地中海式食事法による認知症リスク低下について

食事、栄養は認知症予防にとってはとても重要なことはいうまでもありません。

私は日ごろ患者さんに 野菜をいろいろな種類、多くとること をお勧めしています。

野菜をとれば、食物線維や各種のビタミン、カロテノイドなどをとることができます。

さらに、野菜、雑穀類、豆類、乳製品、オリーブオイル、ハーブ、果物、魚類などを主体とする食事様式である地中海式食事法が認知症予防に有効という報告もかなりあります。

ここでは、地中海式食事が認知症の発症を防ぐことができることを示した最近の研究を紹介してみます。

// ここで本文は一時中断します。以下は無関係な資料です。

Lemma sends_trans b1 b2 b3 x y : sends b1 b2 x -> sends b2 b3 y -> sends b1 b3 (x ++ y).
Proof. intros [_ E1] [O E2]. split; [done|]. by rewrite E2, E1, app_assoc. Qed.

Lemma sends_bits b v n : bitbuf_ok b -> 0 <= n <= 16 -> 0 <= v < 2 ^ n -> sends b (send_bits b v n) (bits_of v (Z.to_nat n)).
Proof. intros. by apply send_bits_stream. Qed.

Lemma send_code_canonical tree lens k c b : sendable tree lens k -> (c < k)%nat -> Len (ct tree c) <> 0 -> bitbuf_ok b ->
  exists bs, sends b (send_code b c tree) bs /\ forall rest, decode lens k (bs ++ rest) = Some (c, rest).
Proof.
  intros [Sl Sk Sc] Hc Hn Hb. destruct (Sc c Hc Hn) as [El Ec]. unfold send_code.
  pose proof (Sl c Hc) as R. change (Z.of_nat MAXBITS) with 15 in R.
  destruct (code_of_bounds _ _ Sl Sk c Hc ltac:(lia)) as [B1 B2].
  destruct (bi_reverse_spec (code_of lens k c) (Z.to_nat (Len (ct tree c))) ltac:(lia) B1) as [_ V].
  rewrite Z2Nat.id in V by lia. rewrite <- Ec in V.
  eexists. split; [apply sends_bits; [done|lia|exact V]|]. intros rest.
  rewrite Ec, reversed_bits by lia. rewrite <- El. apply decode_finds; [done|done|done|lia].
Qed.

(** The decoder looks at the lengths of the [k] symbols only. *)
Lemma of_length_ext lens lens' k l : (forall c, (c < k)%nat -> getn lens c = getn lens' c) ->
  of_length lens k l = of_length lens' k l.
Proof.
  induction k as [|k IH]; intros H; [done|]. rewrite !of_length_S, H by lia. f_equal. apply IH. intros. apply H. lia.
Qed.

Lemma first_code_ext lens lens' k l : (forall c, (c < k)%nat -> getn lens c = getn lens' c) ->
  first_code lens k l = first_code lens' k l.
Proof.
  intros H. induction l as [|l IH]; [done|]. cbn [first_code]. unfold total. by rewrite IH, (of_length_ext lens lens' k l H).
Qed.

Lemma kraft_ext lens lens' k : (forall c, (c < k)%nat -> getn lens c = getn lens' c) -> kraft lens k = kraft lens' k.
Proof.
  induction k as [|k IH]; intros H; [done|]. cbn [kraft]. rewrite H, IH by (lia || (intros; apply H; lia)). done.
Qed.

Lemma code_of_ext lens lens' k c : (forall c, (c < k)%nat -> getn lens c = getn lens' c) -> (c < k)%nat ->
  code_of lens k c = code_of lens' k c.
Proof.
  intros H Hc. unfold code_of. rewrite H by done. f_equal; [by apply first_code_ext|].
  unfold total. rewrite (of_length_ext lens lens'); [done|]. intros. apply H. lia.
Qed.

(** Symbols without a code above [k] make no difference. *)
Lemma of_length_more lens k n l : (1 <= l)%nat -> (k <= n)%nat -> (forall c, (k <= c < n)%nat -> getn lens c = 0) ->
  of_length lens n l = of_length lens k l.
Proof.
  intros Hl Hn H. induction Hn as [|n Hn IH]; [done|]. rewrite of_length_S, H, IH by (lia || (intros; apply H; lia)).
  rewrite (proj2 (Z.eqb_neq _ _)) by lia. by rewrite app_nil_r.
Qed.

Lemma code_of_more lens k n c : (k <= n)%nat -> (forall c, (k <= c < n)%nat -> getn lens c = 0) ->
  code_of lens n c = code_of lens k c.
Proof.
  intros Hn H. unfold code_of. f_equal. generalize (Z.to_nat (getn lens c)). induction n0 as [|l IH]; [done|].
  cbn [first_code]. rewrite IH. destruct l; [done|]. unfold total. rewrite (of_length_more lens k n); [done|lia|done|done].
Qed.

(** ** The static trees *)

Definition fixed_lens : list Z := replicate 144 8 ++ replicate 112 9 ++ replicate 24 7 ++ replicate 8 8.
Definition fixed_dists : list Z := replicate 32 5.

Definition lens_okb (lens : list Z) (k : nat) : bool := all_below k (fun c => (0 <=? get lens c) && (get lens c <=? 15)).

Lemma lens_okb_ok lens k : lens_okb lens k = true -> lens_ok lens k.
Proof.
  intros H c Hc. unfold lens_okb in H. pose proof (all_below_spec _ _ H (Z.of_nat c) ltac:(lia)) as B. cbn beta in B.
  rewrite get_of_nat in B. change (Z.of_nat MAXBITS) with 15. lia.
Qed.

Lemma static_dtree_sendable : sendable static_dtree fixed_dists 32.
Proof.
  split; [apply lens_okb_ok; reflexivity|vm_compute; discriminate|].
  assert (B : forallb (fun c => (Len (ct static_dtree c) =? 0) ||
    ((getn fixed_dists c =? Len (ct static_dtree c)) &&
     (Code (ct static_dtree c) =? bi_reverse (code_of fixed_dists 32 c) (Z.to_nat (Len (ct static_dtree c)))))) (seq 0 32) = true)
    by (vm_compute; reflexivity).
  intros c Hc Hn. rewrite List.forallb_forall in B. specialize (B c ltac:(apply in_seq; lia)). lia.
Qed.

Lemma static_ltree_gen : exists tree counts, static_ltree = gen_codes tree 287 counts /\ length tree = 288%nat /\
  tree_lens tree = fixed_lens /\ counts = [0; 0; 0; 0; 0; 0; 0; 24; 152; 112; 0; 0; 0; 0; 0; 0].
Proof.
  exists (map (fun l => mk_ct 0 l) fixed_lens), [0; 0; 0; 0; 0; 0; 0; 24; 152; 112; 0; 0; 0; 0; 0; 0].
  split; [vm_compute; reflexivity|]. split; [done|]. split; [|done]. unfold tree_lens. rewrite map_map. apply map_id.
Qed.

この研究は、イギリスを中心に行われたもので、昨年BMC Medicine という有名医学雑誌に発表されました。

この研究では約6万人(年齢40-69歳)を平均9年間追跡しています。その中で、認知症になった人が 約880人(1.5%)いたということです。そして、地中海式食事を厳守していた群と、地中海式食事をあまり守っていなかった群、その中間の群に分けて、認知症発症リスクを比較しました。その結果、厳守していた群では認知症発病の割合が1.2%で、守っていなかった群の発病割合1.7%に比べて、はっきりと有意に低下していたということです。

そして、その予防効果は遺伝的なリスク(ApoEの遺伝子型)とは無関係でした。

このことから、地中海式食事法をきっちりと守ることで認知症になるリスクを減らすことができるということがいえます。

和食もかなりバランスはよいのですが、地中海式食事も取り入れて献立を考えるようにするとよいと思います。